The key final goal is to use cultural memory as a mean of awareness raising and better preparedness for critical events.
Volos is a coastal port city in Thessaly region situated midway on the Greek mainland. The urban area counts for 150,009 inhabitants (as for 2015) and covers 496.6 km2.
Volos has been a significant industrial centre and is also the only outlet of Thessaly (the country’s largest agricultural region) to the sea. The effect of its economic situation on disaster risk reduction and the effect on vulnerable groups will be put at the core of EDUCEN activities in the Volos case study. After the mid-80s deindustrialization started and the current economic crisis has significantly deteriorated the situation. Presently, the area experiences one of the highest unemployment rates in the country.
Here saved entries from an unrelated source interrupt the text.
(** * canmonitor.source_handler: reading CAN frames from a serial line or a candump file

    A shallow embedding of [src/canmonitor/source_handler.py] and the
    properties of its two decoders, [SerialHandler._parse] and
    [CandumpHandler._parse_from_candump].

    Conventions of the embedding.
    - A Python [bytes] value is a list of 8-bit characters.  A Python [str]
      is represented by the list of the bytes of its UTF-8 encoding: the
      capture pattern only ever tests characters against ASCII classes and
      against "any character but newline", and no byte of a multi-byte
      UTF-8 sequence is an ASCII character, so matching, stripping and
      formatting commute with the encoding.
    - A Python [int] is a [Z]; a Python [float] is a binary64 [float].
    - A call either returns a value or raises an exception ([result]);
      methods of [CandumpHandler] also thread the object's attributes. *)

From Stdlib Require Import List Ascii String DecimalString DecimalN HexadecimalN ZArith Bool Lia Arith.
From Stdlib Require Import Floats.PrimFloat Numbers.Cyclic.Int63.Uint63.
Import ListNotations.

Local Open Scope string_scope.
Local Open Scope Z_scope.
Local Open Scope list_scope.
Figure 1:.Location of Volos
According to recent unemployment data (May 2015) from the Manpower Employment Organization, there are 18,783 registered unemployed persons. According to Employment Observatory, unemployment in the age range 24-45 is about 45% (2014). Official data at Prefecture level indicate an unemployment rate in Magnesia of 33.3% in 2012 (the highest in the country). Unofficial data estimates a rise in the unemployment rate to 40%, with higher rates for the young and women. Also indicators on local Gross National Product, industrial production, savings and retail keep deteriorating.
These issues directly relate to main the social structures existing in Volos.
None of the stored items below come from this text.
(** * Reconciliation engine of the aiorg CLI ([src/lib/apply.ts])

    A shallow embedding of [applyFileCategories] and of the JSON deep merge
    it delegates to, together with the properties its specification states;
    and, with further properties of the engine, of what stands around it:
    the git backup of the same file, the manifest as [detect.ts] reads it,
    the engine's predecessor, and the project names of [project.ts]. *)

From Stdlib Require Import ZArith String Ascii List DecimalString DecimalNat.
From stdpp Require Import base option list gmap strings.

#[local] Set Warnings "-clear-no-such-hyp".

(** ** JSON documents and the deep merge

    [fs.readJson] yields the values of [JSON.parse]: null, booleans, numbers,
    strings, arrays and objects.  An object keeps its properties in the order
    in which they were added, which is also the order in which [writeJson]
    emits them, so it is an association list (that JavaScript lists keys
    that look like indices first is not modelled); the keys of a parsed
    object are pairwise distinct ([uniqueKeys]).  Numbers are opaque to the
    merge and carried as integers.

    The merge is [merge] of lodash, which the engine calls as
    [merge({}, incoming, existing)]; it is embedded from lodash's [baseMerge],
    [baseMergeDeep] and [assignMergeValue], on JSON values. *)

Module Json.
Besides, the city has undergone the shock of integrating a huge number of refugees from Turkey 90 years ago (13,773 according to data). Although there was a need for workers especially in the industry, the integration of this new Greek population was not smooth. They were housed in barracks in a shanty town which was destroyed by a fire in 1930. Little by little the Turkish refugees moved towards the part of the city where is Nea Ionia today. These refugee communities still maintain an identity as a social group.
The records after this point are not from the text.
(** * Inventory service (main.js): shallow embedding and verified properties

    The service keeps an in-memory registry [inventoryDB] (a JavaScript
    object used as a map from id to item object) and photo files in a cache
    directory.  Item objects are shared, mutable JavaScript objects: handlers
    fetch a reference from the registry and assign to its fields, and
    [itemToClient] builds a fresh object with the spread syntax.  The
    embedding therefore keeps an explicit object heap, the registry as a map
    from id to heap location, and the files of the cache directory, and it
    records every effect in a chronological trace so that statements about
    the order of effects can be made.

    Modelling boundaries, all stated where they are used:
    - field values are [null] or strings (the OpenAPI annotations of the
      source type every field as a string), an absent field is [undefined];
    - the registry is modelled by its own properties.  In the source
      [inventoryDB[id]] also finds the members the registry inherits from
      [Object.prototype] ([constructor], [toString], [__proto__], ...): for
      such an id the guard [if (!item)] of a handler does not fire and the
      handler goes on with the inherited function.  These ids are named by
      [inherited]; the answer to an id that is not live, and the
      invariants of the live records along a run, are stated for ids that
      are not [inherited];
    - the body of an update is an object, its fields absent, [null] or
      strings; requests are served one after the other, and a photo is
      requested without range or conditional headers;
    - the outcome of [fs.unlink] and [fs.writeFile], the value of
      [crypto.randomUUID()], of [Date.now()] and of [process.cwd()], and
      what the multipart parser hands to its callback are inputs chosen by
      the environment;
    - of the libraries, the model keeps what the handlers rely on: the
      multipart parser stores the uploaded files before it calls back and
      destroys them when the parsing fails, and [res.sendFile] refuses a
      path with a dot segment or a NUL character. *)

From stdpp Require Import gmap strings list fin_maps pretty.
From Stdlib Require Import Strings.Ascii Strings.Byte.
Figure 2: Municipalities of Volos and Nea Ionia
In terms of main hazards, the area suffers relevant risks to earthquake and floods catastrophes. For example, in the period 1954-1957, severe earthquakes ruined much of the city and in addition these episodes were followed by flash floods.
The development of Volos into the city it is today has been based on crises and disasters. A rough analysis of Volos urban structure reveals the strong effect of both the gradual integration of Greek immigrants from the exchange of populations between Greece and Turkey in 1922 and the earthquake disaster of 1954.
As a key example, the history of founding of the area of the neighbour municipality of Nea Ionia is directly linked to the arrival of 1,300,000 refugees in Greece after the “Asia Minor catastrophe” and the exchange of populations between Greece and Turkey at 1923. After the formation of the new settlement by refugees, the area was named Nea Ionia, after Ionia in Asia Minor, their original homeland.
Natural catastrophes have also have seriously stricken Volos throughout the XX century in the form of earthquakes and flash floods. These episodes also had serious impacts on the urban structure. For example, after the 1954-57 earthquakes the old urban tissue was wiped out and the reconstruction fully taken up by the Army promoted the construction of standardized new buildings.
Therefore, the Volos Case Study allows a narrow analysis of the role of cultural memory into: i) the mapping of social groups in space and time and the perception of disaster risk for different cultural groups, including vulnerable groups, and ii) disaster planning in terms of urban and structural vulnerability of the city.
Cultural memory refers to the recording and handing down meanings and interpretation from generation to generation. The consideration of cultural memory as an asset in DRR focus on the identification of how to identify and use accumulated experience and knowledge from past crises and disasters to inform and enhance present and future DRR and DRM. Therefore, the aim of the pilot activities of Volos Case Study is to highlight memory/ies and local knowledge of how society handled crises in the past and disaster of what “worked well” and what did not work in past disasters and if/how this can be of benefit for DRR today.
The basis of the study will be mainly the built environment, which performs vital cultural, housing and infrastructural and economic functions. The structure of these areas is linked with time-honed practices of city dwellers. Poor maintenance and demolition impairs the protection function, and thus, the dynamic preservation of this environment coupled with an improved knowledge of cultural memory on risk has a key role to play in disaster planning.
A current debate in terms of urban planning pivots around the enhancement of safety and renewal of the old urban tissue –now significantly populated by immigrants- versus actions dealing with preservation and mild interventions of the building stock.